[Start of Attachment]
(** * chatgpt-mac: the Electron main process of a desktop wrapper ([index.js])

    A shallow embedding of [index.js].  The module-level variables
    [mainWindow] and [notesWindow], the windows built by [new BrowserWindow],
    the registrations made with Electron ([Menu], [globalShortcut], [app.on])
    and the pending promises of the [async] functions are fields of one
    [state]; every function of the file is a function on that state, and the
    event loop is [step].  What Electron and Node do for the program
    (dialogs, the clipboard, the file system, the console) is recorded in an
    effect log, and the answers they give back (the outcome of a dialog, a
    rejected promise) arrive as events. *)

From Stdlib Require Import ZArith Lia Bool List String Ascii Floats.
From stdpp Require Import base list strings.
Import ListNotations.

Set Warnings "-inexact-float".
Local Open Scope string_scope.

(** ** JavaScript values the program computes with *)

Module JS.

(** A JavaScript number is a binary64 float. *)
Abbreviation number := float (only parsing).

(** A string that may be [undefined]. *)
Definition maybe_string := option string.

(** [!x] for a string or [undefined]: the empty string and [undefined] are
    falsy. *)
Definition falsy (x : maybe_string) : bool :=
  match x with
  | None => true
  | Some EmptyString => true
  | Some (String _ _) => false
  end.

(** [x || d] on such a value. *)
Definition or_else (x : maybe_string) (d : string) : string :=
  match x with
  | Some (String c r) => String c r
  | _ => d
  end.

(** A thrown value or the reason of a rejected promise: what [err.message]
    reads ([None] when there is no such property) and what [String(err)]
    gives. *)
Record error := { message : maybe_string; toString : string }.

(** [String(err.message || err)]. *)
Definition message_or_self (err : error) : string :=
  or_else (message err) (toString err).

(** [Math.max(a, b)]: [NaN] when an argument is [NaN], and [+0] above [-0]. *)
Definition Math_max (a b : number) : number :=
  if is_nan a || is_nan b then nan
  else if (a <? b)%float then b
  else if (b <? a)%float then a
  else if is_zero a && get_sign a then b
  else a.

Definition is_upper (n : nat) := (65 <=? n)%nat && (n <=? 90)%nat.
Definition is_lower (n : nat) := (97 <=? n)%nat && (n <=? 122)%nat.
Definition is_digit (n : nat) := (48 <=? n)%nat && (n <=? 57)%nat.

(** The characters [encodeURIComponent] leaves alone:
    [A-Z a-z 0-9 - _ . ! ~ * ' ( )]. *)
Definition unreserved (c : ascii) : bool :=
  let n := nat_of_ascii c in
  is_upper n || is_lower n || is_digit n
  || existsb (Nat.eqb n) [45; 95; 46; 33; 126; 42; 39; 40; 41]%nat.

Definition hex_digit (n : nat) : ascii :=
  ascii_of_nat (if (n <? 10)%nat then 48 + n else 55 + n).

(** [encodeURIComponent] on the UTF-8 bytes of a well-formed string: every
    other byte becomes [%XX]. *)
Fixpoint encodeURIComponent (s : string) : string :=
  match s with
  | EmptyString => EmptyString
  | String c r =>
      if unreserved c then String c (encodeURIComponent r)
      else
        let n := nat_of_ascii c in
        String "%" (String (hex_digit (n / 16)) (String (hex_digit (n mod 16))
          (encodeURIComponent r)))
  end.


End JS.

(** ** Windows *)

(** A window is known by its position in the table of all the windows the
    process has built. *)
Abbreviation handle := nat (only parsing).

(** Which constructor call built a window: the one of [createMainWindow] or
    the one of [createNotesWindow].  The program keeps no such field; it is
    what [PrimaryWindowHandle] and [NotesWindowHandle] mean. *)
Inductive window_kind := PrimaryWindow | NotesWindow.

(** The three closures the program hands to [on] and [once]. *)
Inductive listener :=
| ClearMainWindow      (* () => { mainWindow = null; } *)
| ClearNotesWindow     (* () => { notesWindow = null; } *)
| ShowMainWindow.      (* () => { if (mainWindow) mainWindow.show(); } *)

Record WebPreferences := {
  preload : option string;
  spellcheck : bool;
  contextIsolation : bool;
  nodeIntegration : bool
}.

(** The argument of [new BrowserWindow]. *)
Record WindowOptions := {
  opt_width : Z;
  opt_height : Z;
  opt_title : string;
  opt_show : bool;
  opt_backgroundColor : string;
  opt_webPreferences : WebPreferences
}.

Record WebContents := {
  URL : string;
  zoomFactor : JS.number;
  reloads : nat
}.

Record BrowserWindow := {
  kind : window_kind;
  options : WindowOptions;
  size : Z * Z;
  centered : bool;
  visible : bool;
  minimized : bool;
  fullScreen : bool;
  alwaysOnTop : bool;
  destroyed : bool;
  webContents : WebContents;
  on_closed : list listener;
  once_ready_to_show : list listener
}.

Definition with_webContents (f : WebContents -> WebContents) (w : BrowserWindow) :=
  {| kind := kind w; options := options w; size := size w; centered := centered w;
     visible := visible w; minimized := minimized w; fullScreen := fullScreen w;
     alwaysOnTop := alwaysOnTop w; destroyed := destroyed w;
     webContents := f (webContents w);
     on_closed := on_closed w; once_ready_to_show := once_ready_to_show w |}.

Definition with_geometry (sz : Z * Z) (c : bool) (w : BrowserWindow) :=
  {| kind := kind w; options := options w; size := sz; centered := c;
     visible := visible w; minimized := minimized w; fullScreen := fullScreen w;
     alwaysOnTop := alwaysOnTop w; destroyed := destroyed w;
     webContents := webContents w;
     on_closed := on_closed w; once_ready_to_show := once_ready_to_show w |}.

Definition with_visible (b : bool) (w : BrowserWindow) :=
  {| kind := kind w; options := options w; size := size w; centered := centered w;
     visible := b; minimized := minimized w; fullScreen := fullScreen w;
     alwaysOnTop := alwaysOnTop w; destroyed := destroyed w;
     webContents := webContents w;
     on_closed := on_closed w; once_ready_to_show := once_ready_to_show w |}.

Definition with_minimized (b : bool) (w : BrowserWindow) :=
  {| kind := kind w; options := options w; size := size w; centered := centered w;
     visible := visible w; minimized := b; fullScreen := fullScreen w;
     alwaysOnTop := alwaysOnTop w; destroyed := destroyed w;
     webContents := webContents w;
     on_closed := on_closed w; once_ready_to_show := once_ready_to_show w |}.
[End of Attachment]
» ASSIGNMENT
Please show all lines from the entries that contain the word "rejected".

» ANSWER SECTION
    rejected promise) arrive as events. *)
(** A thrown value or the reason of a rejected promise: what [err.message]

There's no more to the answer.